Other Voices: Why Fate Therapeutics Could Continue To Move Higher

Bret Jensen

By Ian Copper

Earlier this week, shares of Fate Therapeutics (FATE) closed at $20.41, flat from the prior trading day. The biotech stock is up nearly 74% from a low of $11.70 set in January 2019. That’s more than triple the return of the iShares NASDAQ Biotechnology ETF (IBB), and the S&P 500’s gain of 27% on the year. Wall Street is looking for further strength from the company, given its strong pipeline of drug treatments.

Fate Therapeutics, Inc., a clinical-stage biopharmaceutical company, develops programmed cellular immunotherapies for cancer and immune disorders worldwide. Its immuno-oncology product candidates include FATE-NK100, a natural killer (NK) cell cancer immunotherapy comprising adaptive memory NK cells; FT500, an induced pluripotent stem cell (iPSC)-derived NK cell product candidate for the treatment of advanced solid tumors; FT516, an iPSC-derived non-cleavable CD16 engineered NK cell product candidate to treat hematologic malignancies and solid tumors; and FT596, a chimeric antigen receptor (CAR) T-cell therapy for patients with hematologic malignancies. The company’s immuno-oncology product candidates also include FT538, an NK cell product candidate for treating multiple myeloma; and FT819, a CAR T-cell product candidate for the treatment of liquid and solid tumors.

Over the last year, shares of FATE have exploded from a low of $11.70 to a current price of $20.41. At the moment, the stock is moving higher on sizable news.

Current Trial for FATE

One, new in vivo preclinical data for FT596, its off-the-shelf, multi-antigen targeting natural killer (NK) cell product candidate derived from a clonal master engineered induced pluripotent stem cell (iPSC) line, as noted by the company’s press release.

“Current patient- and donor-specific CAR T-cell immunotherapies recognize only one antigen and fail to address the significant risk of relapse due to antigen escape. FT596 is ground-breaking in that it is designed to be available off-the-shelf for timely patient access and to promote deeper and more durable responses by targeting multiple tumor-associated antigens,” said Bob Valamehr, Ph.D., Chief Development Officer of Fate Therapeutics.

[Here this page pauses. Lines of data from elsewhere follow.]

(** The fixture [image] of the registry tests. *)
Definition process_image (id : AddressSpaceId) : option ProcessImage :=
  match ElfImage_parse (minimal_elf 0x401000) with
  | Ok parsed =>
      let spec := AddressSpaceSpec_new id in
      match LoadPlan_build spec parsed, UserStackPlan_build with
      | Ok plan, Ok stack =>
          match ProcessImage_build spec plan stack with Ok image => Some image | _ => None end
      | _, _ => None
      end
  | _ => None
  end.

(** ** [address_space.rs] *)
Definition zero_is_not_a_valid_address_space_id : bool := AddressSpaceId_new 0 =?= None.

Definition ids_are_stable_and_specs_use_default_layout : bool :=
  unwrap_some id := AddressSpaceId_new 7 in
  let spec := AddressSpaceSpec_new id in
  (asid_raw (spec_id spec) =?= 7) &&
  (layout_stack_top (spec_layout spec) =?= vr_end (layout_stack (spec_layout spec))).

Definition user_range_must_stay_in_user_half : bool :=
  unwrap_some id := AddressSpaceId_new 1 in
  let spec := AddressSpaceSpec_new id in
  let user := layout_user (spec_layout spec) in
  unwrap_some range := VirtRange_new (vr_start user) (vr_start user + 0x2000) in
  unwrap_some bad := VirtRange_new (vr_end user - 0x1000) (vr_end user + 0x1000) in
  (validate_user_range spec range =?= Ok tt) && (validate_user_range spec bad =?= Err InvalidUserRange).

Definition stack_range_is_valid_but_guard_page_is_not : bool :=
  unwrap_some id := AddressSpaceId_new 2 in
  let spec := AddressSpaceSpec_new id in
  (validate_stack_range spec (layout_stack (spec_layout spec)) =?= Ok tt) &&
  (validate_user_range spec (layout_guard (spec_layout spec)) =?= Err StackOverlapsGuard).

Definition image_must_not_reach_stack : bool :=
  unwrap_some id := AddressSpaceId_new 3 in
  let spec := AddressSpaceSpec_new id in
  let layout := spec_layout spec in
  unwrap_some image := VirtRange_new (layout_image_base layout) (layout_image_base layout + 0x4000) in
  unwrap_some bad := VirtRange_new (vr_start (layout_stack layout)) (vr_end (layout_stack layout)) in
  (validate_image_range spec image =?= Ok tt) && (validate_image_range spec bad =?= Err ImageOutsideUserSpace).

(** ** [identity.rs] *)
Definition binding_keeps_identity_domains_distinct : bool :=
  let process := mkProcessId 1 4 in
  let task := mkTaskId 7 9 in
  let execution := ExecutionHandle_for_task task in
  unwrap_some address_space := AddressSpaceId_new 11 in
  unwrap_some binding := ProcessExecutionBinding_new process task execution address_space in
  (peb_process binding =?= process) && (peb_task binding =?= task) &&
  (peb_execution binding =?= execution) && (peb_address_space binding =?= address_space).

Definition rejects_execution_handle_from_another_task : bool :=
  let process := mkProcessId 1 4 in
  let task := mkTaskId 7 9 in
  let other := mkTaskId 7 10 in
  unwrap_some address_space := AddressSpaceId_new 11 in
  is_none (ProcessExecutionBinding_new process task (ExecutionHandle_for_task other) address_space).

(** ** [image.rs] *)
Definition parses_minimal_x86_64_image : bool :=
  unwrap image := ElfImage_parse (minimal_elf 0x401000) in
  unwrap_some segment := img_segment image 0 in
  (img_entry image =?= 0x401000) && (img_segment_count image =?= 1%nat) && seg_executable segment.

(** The bytes of "not elf". *)
Definition rejects_non_elf_input : bool :=
  ElfImage_parse [110; 111; 116; 32; 101; 108; 102] =?= Err TooSmall.

Definition rejects_dynamic_elf_until_load_bias_exists : bool :=
  let bytes := copy_from_slice 16 (to_le_bytes 2 3) (minimal_elf 0x401000) in
  ElfImage_parse bytes =?= Err UnsupportedType.

Definition rejects_entry_outside_loaded_segment : bool :=
  let bytes := copy_from_slice 24 (to_le_bytes 8 0x900000) (minimal_elf 0x401000) in
  ElfImage_parse bytes =?= Err InvalidEntry.

Definition rejects_segment_larger_than_file : bool :=
  let bytes := copy_from_slice 32 (to_le_bytes 8 80) (minimal_elf 0x401000) in
  ElfImage_parse bytes =?= Err InvalidSegmentRange.

Definition rejects_writable_executable_segment : bool :=
  let bytes := copy_from_slice 68 (to_le_bytes 4 7) (minimal_elf 0x401000) in
  ElfImage_parse bytes =?= Err InvalidSegmentPermissions.

(** ** [image_state.rs] *)
Definition validated_image_contains_consistent_context : bool :=
  unwrap image := ElfImage_parse (minimal_elf 0x401000) in
  unwrap_some id := AddressSpaceId_new 1 in
  let address_space := AddressSpaceSpec_new id in
  unwrap load_plan := LoadPlan_build address_space image in
  unwrap stack_plan := UserStackPlan_build in
  unwrap process := ProcessImage_build address_space load_plan stack_plan in
  (ctx_entry (pi_context process) =?= plan_entry (pi_load_plan process)) &&
  (ctx_stack_pointer (pi_context process) =?= usp_initial_rsp (pi_stack_plan process)) &&
  (spec_id (pi_address_space process) =?= spec_id address_space).

(** ** [initial_context.rs] *)
Definition accepts_valid_user_entry_and_stack : bool :=
  unwrap_some stack := user_stack_range in
  unwrap context := InitialContext_new (USER_SPACE_START + 0x1000) (vr_end stack) in
  (ctx_entry context =?= USER_SPACE_START + 0x1000) && (ctx_stack_pointer context =?= vr_end stack).

Definition rejects_kernel_entry : bool :=
  unwrap_some stack := user_stack_range in
  InitialContext_new KERNEL_SPACE_START (vr_end stack) =?= Err ContextInvalidEntry.

Definition rejects_misaligned_stack : bool :=
  unwrap_some stack := user_stack_range in
  InitialContext_new (USER_SPACE_START + 0x1000) (vr_end stack - 8) =?= Err ContextInvalidStackPointer.

(** ** [load_plan.rs] *)
Definition plans_page_aligned_segment : bool :=
  unwrap image := ElfImage_parse (minimal_elf 0x401001) in
  unwrap_some id := AddressSpaceId_new 1 in
  unwrap plan := LoadPlan_build (AddressSpaceSpec_new id) image in
  unwrap_some segment := plan_segment plan 0 in
  let range := sm_range segment in
  (plan_count plan =?= 1%nat) && (vr_start range =?= 0x401000) && (vr_end range =?= 0x402000) &&
  (plan_entry plan =?= 0x401001).
Definition binding_rejects_mismatched_address_space : bool :=
  unwrap_some id := AddressSpaceId_new 7 in
  unwrap_some other := AddressSpaceId_new 8 in
  unwrap_some launch := test_launch id in
  (UserExecutionBinding_new (mkProcessId 1 2) (mkTaskId 3 4) other launch =?= Err UserAddressSpaceMismatch) &&
  (pl_address_space launch =?= id).

Definition registry_rejects_duplicate_task : bool :=
  unwrap_some value := test_binding in
  unwrap! _, registry := ur_insert UserExecutionRegistry_new value in
  (ur_insert registry value).1 =?= Err UserAlreadyBound.

Definition registry_removes_exact_task : bool :=
  unwrap_some value := test_binding in
  unwrap! _, registry := ur_insert UserExecutionRegistry_new value in
  let '(first, registry) := ur_remove registry (ub_task value) in
  let '(second, _) := ur_remove registry (ub_task value) in
  (first =?= Ok value) && (second =?= Err UserNotFound).

Definition resume_state_is_owned_and_consumed_explicitly : bool :=
  unwrap_some value := test_binding in
  unwrap! _, registry := ur_insert UserExecutionRegistry_new value in
  unwrap_some state := user_snapshot in
  unwrap! _, registry := ur_install_resume registry (ub_task value) state in
  unwrap! cleared, after := ur_clear_resume registry (ub_task value) in
  ((ub_resume <$> ur_get registry (ub_task value)) =?= Some (Some state)) && (cleared =?= Some state) &&
  ((ub_resume <$> ur_get after (ub_task value)) =?= Some None).

(** ** [user_launch.rs] *)
Definition prepared_launch_keeps_root_and_iret_state_together : bool :=
  unwrap root := from_physical_address 0x12345000 in
  unwrap_some id := AddressSpaceId_new 7 in
  unwrap_some stack := user_stack_range in
  let plan := mkLaunchPlan id (USER_SPACE_START + 0x1000) (vr_end stack) in
  unwrap prepared := prepare_launch root plan in
  (pl_address_space prepared =?= id) && (pl_root prepared =?= root) &&
  (uf_rip (pl_frame prepared) =?= ulp_entry plan) && (uf_rsp (pl_frame prepared) =?= ulp_stack_pointer plan) &&
  (uf_cs (pl_frame prepared) =?= USER_CODE_SELECTOR) && (uf_ss (pl_frame prepared) =?= USER_DATA_SELECTOR).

“Additionally, since FT596 is manufactured from a renewable master engineered iPSC line, the complexities of patient-by-patient genetic engineering and production are greatly reduced and, for the first time, we are able to mass produce multi-functional cellular immunotherapies in a uniform and cost-effective manner.”

Two, the company recently noted that FT516, an engineered natural killer (NK) cell product wiped out signs of cancer in the first acute myeloid leukemia (AML) patient to receive treatment.

Better yet, Wells Fargo upgraded the stock to Overweight with a price target of $24.